Граната попала в моторный отсек. Крышку сорвало, и вверх взметнулся столб огня двигатель загорелся. Танк проехал еще метров пять по инерции и встал. Черный дым мгновенно окутал башню и корпус.


Люк открылся, и экипаж стал покидать горящую машину.


До него было метров тридцать, не больше. Крот взял автомат наперевес и не спеша двинулся к машине.

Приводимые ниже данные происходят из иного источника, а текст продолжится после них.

(** X4. Between two events the submit button is enabled exactly when the
    form is not loading and every field holds a non-empty text that passes
    its check: an accepted e-mail, an accepted card number of one of the
    two brands, an accepted expiry, a CVV of three characters. *)
Theorem submit_enabled_iff (props : CheckoutFormProps) (c : Component) :
  reachable prefs c ->
  (button_disabled (render props c) = false <->
   loading props = false
   /\ forall name, exists s,
        get (models c) name = JStr s /\ s <> "" /\ passes name s = true).
Proof.
  intro R. rewrite (disabled_in_sync prefs props c R).
  rewrite orb_false_iff, negb_false_iff, object_valid_iff.
  split.
  - intros [V L]. split; [exact L|]. intro name.
    now apply field_passes_iff with (prefs := prefs).
  - intros [L V]. split; [|exact L]. intro name. apply field_passes_iff, V.
Qed.

Lemma getErrors_without_abortEarly (c : Component) (name : FieldName) :
  reachable prefs c ->
  Joi.abortEarly prefs = false ->
  getErrors c name =
    join "," (Joi.messages_of (validate_field prefs name (get (models c) name))).
Proof.
  intros R A. unfold getErrors, ReactJoi.errors_at.
  rewrite (errors_in_sync c R), (object_details_all _ A).
  unfold fields. cbn [flat_map]. rewrite !filter_app, !filter_own_key.
  destruct name; cbn [FieldName_eqb app filter]; rewrite ?app_nil_r; reflexivity.
Qed.

(** X6. Between two events [getErrors] of a field is either empty or the
    one message that field's own value draws, never a message of another
    field and never several joined by a comma; it is empty when the field's
    value passes. *)
Theorem getErrors_own_message (c : Component) (name : FieldName) :
  reachable prefs c ->
  (getErrors c name = ""
   \/ Joi.messages_of (validate_field prefs name (get (models c) name)) = [getErrors c name])
  /\ (Joi.is_valid (validate_field prefs name (get (models c) name)) = true ->
      getErrors c name = "").
Proof.
  intro R.
  assert (G : ReactJoi.errors_at key (state c) name = []
              \/ ReactJoi.errors_at key (state c) name =
                   Joi.details_of (validate_field prefs name (get (models c) name))).
  { unfold ReactJoi.errors_at.
    destruct (Joi.abortEarly prefs) eqn:A.
    - rewrite (errors_in_sync c R), (object_details_first _ A).
      destruct (find _ fields) as [other|]; [|left; reflexivity].
      rewrite filter_own_key.
      destruct other, name; cbn [FieldName_eqb]; (left; reflexivity) || (right; reflexivity).
    - right. rewrite (errors_in_sync c R), (object_details_all _ A).
      unfold fields. cbn [flat_map]. rewrite !filter_app, !filter_own_key.
      destruct name; cbn [FieldName_eqb app filter]; rewrite ?app_nil_r; reflexivity. }
  assert (S : forall l, l = [] \/ (exists item, l = [item] /\ Joi.path item = key name) ->
                        join "," (map Joi.message l) = ""
                        \/ map Joi.message l = [join "," (map Joi.message l)]).
  { intros l [->|(item & -> & _)]; [left|right]; reflexivity. }
  unfold getErrors. split.
  - destruct G as [G|G]; rewrite G; [left; reflexivity|].
    apply S, field_details_single.
  - intro V. destruct G as [G|G]; rewrite G; [reflexivity|].
    destruct (validate_field prefs name (get (models c) name)); try discriminate.
    reflexivity.
Qed.

(** X7. When all four fields pass, the object Joi reports as validated
    keeps the e-mail, the card number and the CVV as they were typed and
    has no expiry: the expiry's method returned nothing. *)
Theorem validated_object_drops_expiry (m : TypeCheckoutFormDefaultValues) :
  (forall name, Joi.is_valid (validate_field prefs name (get m name)) = true) ->
  Joi.validate_keys prefs key schema (get m) =
    Joi.Valid [ (F_email, email m); (F_card_number, card_number m);
                (F_card_expire, JUndefined); (F_cvv, cvv m) ].
Proof.
  intro V.
  assert (E : forall name, validate_field prefs name (get m name) =
                           Joi.Valid (match name with
                                      | F_card_expire => JUndefined
                                      | _ => get m name
                                      end)).
  { intro name. destruct (proj1 (field_passes_iff prefs name _) (V name)) as (s & E & N & P).
    rewrite E. destruct (field_verdict prefs name s N) as [[_ Q]|[Q _]].
    - rewrite Q. destruct name; reflexivity.
    - rewrite P in Q. discriminate. }
  pose proof (E F_email) as E1. pose proof (E F_card_number) as E2.
  pose proof (E F_card_expire) as E3. pose proof (E F_cvv) as E4.
  unfold validate_field, field_schema, get in E1, E2, E3, E4.
  unfold schema. cbn [Joi.validate_keys get fst snd].
  rewrite E1, E2, E3, E4. reflexivity.
Qed.

End Whole.

(** ** Whole runs of events *)

Section WholeRuns.
Context `{Joi.Builtins} `{CreditCardUtils.Helpers}.
Variable prefs : Joi.Preferences.

(** A change event writes its own field and no other. *)
Lemma get_onChange (n name : FieldName) (target_value : string)
    (m : TypeCheckoutFormDefaultValues) :
  get (onChange n target_value m) name =
    if FieldName_eqb n name then stored n target_value else get m name.
Proof.
  destruct n, name; reflexivity.
Qed.

Lemma run_app (es es' : list Event) (c : Component) :
  run prefs (es ++ es')%list c = run prefs es' (run prefs es c).
Proof.
  revert c. induction es as [|e es IH]; intro c; [reflexivity|apply IH].
Qed.
(** With as many levels as the queue weighs, the loop is the level-order
    traversal. *)
Lemma flattenLoop_levels depth level polygons :
  weights level <= depth ->
  flattenLoop eliminateHoles polygons level =
  if forallb longEnough (levelsFrom depth level) then
    inr (polygons ++ map (loopOf eliminateHoles) (levelsFrom depth level))
  else inl atLeastThreePositions.
Proof.
  revert level polygons.
  induction depth as [|d IH]; intros level polygons Hw.
  - destruct level as [|node level].
    + cbn. rewrite app_nil_r. apply flattenLoop_done.
    + cbn in Hw. rewrite (weight_unfold node) in Hw. lia.
  - destruct level as [|node level].
    + cbn [levelsFrom flat_map app]. rewrite levelsFrom_nil. cbn.
      rewrite app_nil_r. apply flattenLoop_done.
    + cbn [levelsFrom].
      rewrite <- (app_nil_r (node :: level)) at 1.
      rewrite flattenLoop_level, forallb_app, app_nil_l.
      destruct (forallb longEnough (node :: level)); cbn [andb];
        [|reflexivity].
      rewrite IH.
      * rewrite map_app, app_assoc. reflexivity.
      * pose proof (weights_islands (node :: level)) as Hi.
        cbn [List.length] in Hi. lia.
Qed.

(** [flatten] visits the hierarchy in breadth-first order: it throws when
    the ring of a visited node is too short, and otherwise returns the loops
    of the visited nodes in that order. *)
Lemma flatten_breadthFirst hierarchy :
  flatten eliminateHoles hierarchy =
  if forallb longEnough (breadthFirst hierarchy) then
    inr (map (loopOf eliminateHoles) (breadthFirst hierarchy))
  else inl atLeastThreePositions.
Proof.
  unfold flatten, breadthFirst, Queue.enqueue, Queue.empty. cbn [app].
  rewrite (flattenLoop_levels (weight hierarchy)); [reflexivity|].
  cbn. lia.
Qed.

Усатый механик помогал спуститься с брони второму, низкорослому раненому лейтенанту в комбинезоне защитного цвета. Лейтенант первым заметил приближающегося врага и схватился за новенький «Тавор», но очередь пропорола его навылет пули задзинькали по броне. Механику Крот выстрелил в голову одиночным. Третьего танкиста он заметил лежащим за гусеницей. Танкист огрызнулся короткой очередью, Крот плашмя упал на землю, метнул гранату.


Хлопнул взрыв.


Настала тишина.


Только гудело пламя, вырывающееся из танка. Крот встал и, держа оружие на изготовку, обошел танк спереди. Третий лежал без движения в метре от него, в грязи Крот заметил его оторванную руку, все еще сжимающую автомат.


Нужно было проверить, не остался ли кто-то ещё.

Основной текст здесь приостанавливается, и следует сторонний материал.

(** X6. A box that holds a point still holds it when the box is widened:
    [is_within_bounds] is monotone in the four bounds. *)
Theorem is_within_bounds_widen (coord : coord) (a b c d a' b' c' d' : float) :
  is_within_bounds coord (a, b, c, d) = true ->
  Float.leb a' a = true -> Float.leb b b' = true ->
  Float.leb c' c = true -> Float.leb d d' = true ->
  is_within_bounds coord (a', b', c', d') = true.
Proof.
  destruct coord as [lat lon]. intros H Ha Hb Hc Hd.
  apply is_within_bounds_spec in H as (H1 & H2 & H3 & H4).
  apply is_within_bounds_spec.
  split; [exact (Float_leb_trans _ _ _ Ha H1)|].
  split; [exact (Float_leb_trans _ _ _ H2 Hb)|].
  split; [exact (Float_leb_trans _ _ _ Hc H3)|].
  exact (Float_leb_trans _ _ _ H4 Hd).
Qed.

Lemma is_within_bounds_widen_witness :
  is_within_bounds (coords point_a)
    (Float.of_Z 0, Float.of_Z 90, Float.of_Z (-180), Float.of_Z 0) = true.
Proof.
  apply (is_within_bounds_widen (coords point_a)
           (Float.of_Z 20) (Float.of_Z 30) (Float.of_Z (-90)) (Float.of_Z (-70)));
    reflexivity.
Defined.

(** ** Edge cases of [haversine_distance] *)

Lemma Float_sub_self (v : float) :
  Float.is_finite v = true -> Float.sub v v = S754_zero false.
Proof.
  destruct v as [[]|s| |s m e]; try discriminate; try reflexivity.
  intros _. unfold Float.sub, SFsub. rewrite Z.sub_diag. reflexivity.
Qed.

Lemma radians_infinity (s : bool) : radians (S754_infinity s) = S754_infinity s.
Proof. destruct s; reflexivity. Qed.

Lemma radians_is_inf (v : float) :
  Float.is_inf v = true -> exists s, radians v = S754_infinity s.
Proof.
  destruct v as [| s | |]; try discriminate. intros _. exists s.
  apply radians_infinity.
Qed.

Lemma Float_mul_square_zero (c : float) :
  bounded 0 c ->
  Float.mul (Float.mul c c) (S754_zero false) = S754_zero false.
Proof.
  intros Hc.
  assert (Hb : bounded 1 (Float.mul c c)).
  { apply (Float_mul_bounded c c 0 0 Hc Hc); lia. }
  assert (Hs : Float.signbit (Float.mul c c) = false).
  { destruct c as [[]| | |s m e]; try reflexivity; try (simpl in Hc; tauto).
    unfold Float.mul, SFmul. rewrite xorb_nilpotent.
    apply binary_round_aux_signbit. }
  destruct (Float.mul c c) as [s|s| |s m e]; simpl in Hb, Hs; try tauto;
    subst s; reflexivity.
Qed.

Section HaversineEdges.

Context (M : Libm).

Lemma haversine_distance_self (lat lon : float) :
  Float.is_zero (libm_sin M (S754_zero false)) = true ->
  (forall v, Float.is_finite v = true -> bounded 0 (libm_cos M v)) ->
  finite_number lat -> finite_number lon ->
  haversine_distance M (lat, lon) (lat, lon) = Return (S754_zero false).
Proof.
  intros Hsin Hcos Hlat Hlon.
  pose proof (bounded_finite _ _ (radians_bounded lat Hlat)) as Hflat.
  pose proof (bounded_finite _ _ (radians_bounded lon Hlon)) as Hflon.
  unfold haversine_distance. cbn [fst snd].
  rewrite (Float_sub_self _ Hflat), (Float_sub_self _ Hflon).
  rewrite truediv_two.
  change (Float.div (S754_zero false) (Float.of_Z 2)) with (S754_zero false).
  cbn [rbind].
  assert (Hs : exists s, sin M (S754_zero false) = Return (S754_zero s)).
  { unfold sin, math_1. destruct (libm_sin M (S754_zero false)) as [s| | |];
      try discriminate. exists s. reflexivity. }
  destruct Hs as (s & ->). cbn [rbind].
  replace (pow2 M (S754_zero s)) with (Return (S754_zero false))
    by (destruct s; reflexivity).
  cbn [rbind].
  pose proof (Hcos _ Hflat) as Hc.
  unfold cos at 1 2. rewrite (math_1_bounded _ _ 0 Hc). cbn [rbind].
  rewrite (Float_mul_square_zero _ Hc).
  vm_compute. reflexivity.
Qed.

Lemma haversine_distance_infinite_latitude
    (lat1 lon1 lat2 lon2 : float) :
  (forall s, libm_sin M (S754_infinity s) = S754_nan) ->
  libm_sin M S754_nan = S754_nan ->
  (forall s, libm_cos M (S754_infinity s) = S754_nan) ->
  Float.is_inf lat1 = true \/ Float.is_inf lat2 = true ->
  haversine_distance M (lat1, lon1) (lat2, lon2) = Raise ValueError.
Proof.
  intros Hsin Hnan Hcos Hinf.
  unfold haversine_distance. cbn [fst snd]. rewrite truediv_two. cbn [rbind].
  assert (Hinf' : Float.is_inf (radians lat1) = true \/
                  Float.is_inf (radians lat2) = true).
  { destruct Hinf as [H|H]; apply radians_is_inf in H as [s ->]; auto. }
  clear Hinf. revert Hinf'.
  generalize (radians lat1) (radians lat2). intros r1 r2 Hinf.
  assert (Hraise : forall s, sin M (S754_infinity s) = Raise ValueError).
  { intros s. unfold sin, math_1. rewrite Hsin. reflexivity. }
  assert (Hcraise : forall s, cos M (S754_infinity s) = Raise ValueError).
  { intros s. unfold cos, math_1. rewrite Hcos. reflexivity. }
  assert (Hsnan : sin M S754_nan = Return S754_nan).
  { unfold sin, math_1. rewrite Hnan. reflexivity. }
  assert (Hcnan : exists c, cos M S754_nan = Return c).
  { unfold cos, math_1. simpl. rewrite andb_false_r.
    destruct (libm_cos M S754_nan); simpl; eauto. }
  assert (Hd2 : forall s, Float.div (S754_infinity s) (Float.of_Z 2) = S754_infinity s)
    by (intros []; reflexivity).
  destruct r1 as [s1|s1| |s1 m1 e1], r2 as [s2|s2| |s2 m2 e2];
    destruct Hinf as [H|H]; try discriminate H; clear H.
  all: try (cbn [Float.sub SFsub]; rewrite ?Hd2, Hraise; reflexivity).
  all: try (change (Float.div (Float.sub ?a ?b) _) with S754_nan).
  - destruct s1, s2; cbn [Float.sub SFsub]; rewrite ?Hd2, ?Hraise; try reflexivity;
      change (Float.div S754_nan (Float.of_Z 2)) with S754_nan;
      rewrite Hsnan; cbn [rbind pow2 Float.is_nan]; rewrite Hcraise; reflexivity.
  - destruct s1, s2; cbn [Float.sub SFsub]; rewrite ?Hd2, ?Hraise; try reflexivity;
      change (Float.div S754_nan (Float.of_Z 2)) with S754_nan;
      rewrite Hsnan; cbn [rbind pow2 Float.is_nan]; rewrite Hcraise; reflexivity.
  - cbn [Float.sub SFsub].
    change (Float.div S754_nan (Float.of_Z 2)) with S754_nan.
    rewrite Hsnan; cbn [rbind pow2 Float.is_nan]; rewrite Hcraise; reflexivity.
  - cbn [Float.sub SFsub].
    change (Float.div S754_nan (Float.of_Z 2)) with S754_nan.
    rewrite Hsnan; cbn [rbind pow2 Float.is_nan].
    destruct Hcnan as (c & ->). cbn [rbind]. rewrite Hcraise. reflexivity.
Qed.

End HaversineEdges.

(** X7. The distance from a point to itself is zero: for finite coordinates
    [haversine_distance(p, p)] returns 0.0.  The C library is taken to
    return a zero for the sine of zero and cosines of magnitude at most 1
    for finite arguments. *)
Theorem haversine_distance_same_point (M : Libm) (p : coord) :
  Float.is_zero (libm_sin M (S754_zero false)) = true ->
  (forall v, Float.is_finite v = true -> bounded 0 (libm_cos M v)) ->
  finite_number (fst p) -> finite_number (snd p) ->
  haversine_distance M p p = Return (S754_zero false).
Proof. destruct p as [lat lon]. apply haversine_distance_self. Qed.

Lemma haversine_distance_same_point_witness :
  haversine_distance series_libm (coords point_a) (coords point_a)
    = Return (S754_zero false).
Proof.
  apply (haversine_distance_same_point series_libm (coords point_a)).
  - reflexivity.
  - exact series_libm_cos_unit.
  - split; reflexivity.
  - split; reflexivity.
Defined.

(** X8. An infinite latitude does not propagate as a NaN: when the latitude
    of either point is infinite, [haversine_distance] raises [ValueError],
    whatever the other coordinates are.  The C library is taken to return a
    NaN for the sine and the cosine of an infinity and for the sine of a
    NaN (C99, F.9.1). *)
Theorem haversine_distance_infinite_latitude_raises (M : Libm) (coord1 coord2 : coord) :
  (forall s, libm_sin M (S754_infinity s) = S754_nan) ->
  libm_sin M S754_nan = S754_nan ->
  (forall s, libm_cos M (S754_infinity s) = S754_nan) ->
  Float.is_inf (fst coord1) = true \/ Float.is_inf (fst coord2) = true ->
  haversine_distance M coord1 coord2 = Raise ValueError.
Proof.
  destruct coord1 as [lat1 lon1], coord2 as [lat2 lon2].
  apply haversine_distance_infinite_latitude.
Qed.

Lemma haversine_distance_infinite_latitude_raises_witness :
  haversine_distance series_libm (S754_infinity false, Float.of_Z 0) (coords point_a)
    = Raise ValueError.
Proof.
  apply (haversine_distance_infinite_latitude_raises series_libm
           (S754_infinity false, Float.of_Z 0) (coords point_a)).
  - reflexivity.
  - reflexivity.
  - reflexivity.
  - left. reflexivity.
Defined.

(** X9. No record of [calculate_distances] holds a negative distance: each
    distance is a zero, a number whose sign bit is clear, or a NaN.  The C
    library is taken to return arc tangents with the sign of their first
    argument (C99, F.9.1.4). *)
Theorem calculate_distances_not_negative
    (M : Libm) (data : list Point) (records : list DistanceRecord) :
  (forall v w, Float.is_nan (libm_atan2 M v w) = false ->
               Float.signbit (libm_atan2 M v w) = Float.signbit v) ->
  calculate_distances M data = Return records ->
  Forall (fun r => not_negative (distance r) = true) records.
Proof.
  intros Hsign H. rewrite calculate_distances_loop_pairs in H.
  apply mapM_Return in H.
  induction H as [|ij r pairs records Hr _ IH]; constructor; [|exact IH].
  apply distance_record_Return in Hr as (pi & pj & d & _ & _ & Hd & ->).
  simpl. eapply haversine_distance_not_negative; eassumption.
Qed.

Lemma calculate_distances_not_negative_witness :
  exists records,
    calculate_distances series_libm [point_a; point_b; point_c] = Return records /\
    Forall (fun r => not_negative (distance r) = true) records.
Proof.
  eexists. split; [vm_compute; reflexivity|].
  apply (calculate_distances_not_negative series_libm [point_a; point_b; point_c]).
  - exact series_libm_atan2_sign.
  - vm_compute. reflexivity.
Defined.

С левой стороны, прислонившись к колесу, полулежал четвертый. Молодой парень, лет двадцати. Мелкий острый осколок, пройдя наискосок, вскрыл ему грудную клетку.


Он истекал кровью.


 Смотри-ка, еще живой,  Крот вытащил из голенища штык-нож. Он хотел ускорить его конец, но передумал.


Сам сдохнет.


Парень вдруг судорожно схватил его за рукав и посмотрел так, широко раскрытыми глазами. Словно отнял у Крота игрушку и просил прощенья.


Этого еще не хватало, мать.


 Тебя как зовут?


 Сашко,  танкист с трудом разлепил запекшиеся губы.


Константин молча разорвал пакет с бинтом и наложил на рану, прилепив его пластырем к телу.


Матерясь про себя, достал рацию и нажал на вызов.


 Первый, я Крот. Пришлите «буханку», здесь раненый.

Танк

Солнце замерло в зените.


На окраине маленького сербского городка в яблоневой листве прятался летний ветерок. Почти неуловимый на слух, он невидимо блуждал меж ветвей.


На нагретом солнцем тротуаре на корточках сидела девочка, лет четырёх-пяти, и собирала в корзинку рассыпавшиеся детские кубики. В пёстром ситцевом платьице, осторожно, чтобы не испачкать белые гольфы, она выбирала эти кубики из кучи брошенного на дороге скарба, и её лицо было очень серьёзно.


Из переулка на перекрёсток выскочил танк. Его слепая серая башня бесшумно повернулась на опорных подшипниках, и из открытого люка вылетела пустая банка из-под пива. Банка пролетела несколько метров и тренькнула об уцелевшую стену разрушенного дома.


Танк развернулся, и, вдавливая траки в мягкий асфальт, покатил в сторону девочки. Лязгая гусеницами, он выехал на тротуар и прибавил ход. В этом его действии цель стала вполне очевидна.


Шестьдесят тонн металла


Девочка, уже успевшая привыкнуть к грохоту войны, не чувствовала опасности. Натянув подол платья на коленки, она продолжала своё важное дело. И лишь когда танк был уже совсем близко, она подняла голову.


***


Солнце замерло в зените.


В листве яблонь блуждал летний ветерок. И, повинуясь его невидимой силе, ветви закачались, наклоняясь к земле.


Двигатель заглох.


Качнув длинным стволом, танк остановился в нескольких метрах от замершей в испуге девочки.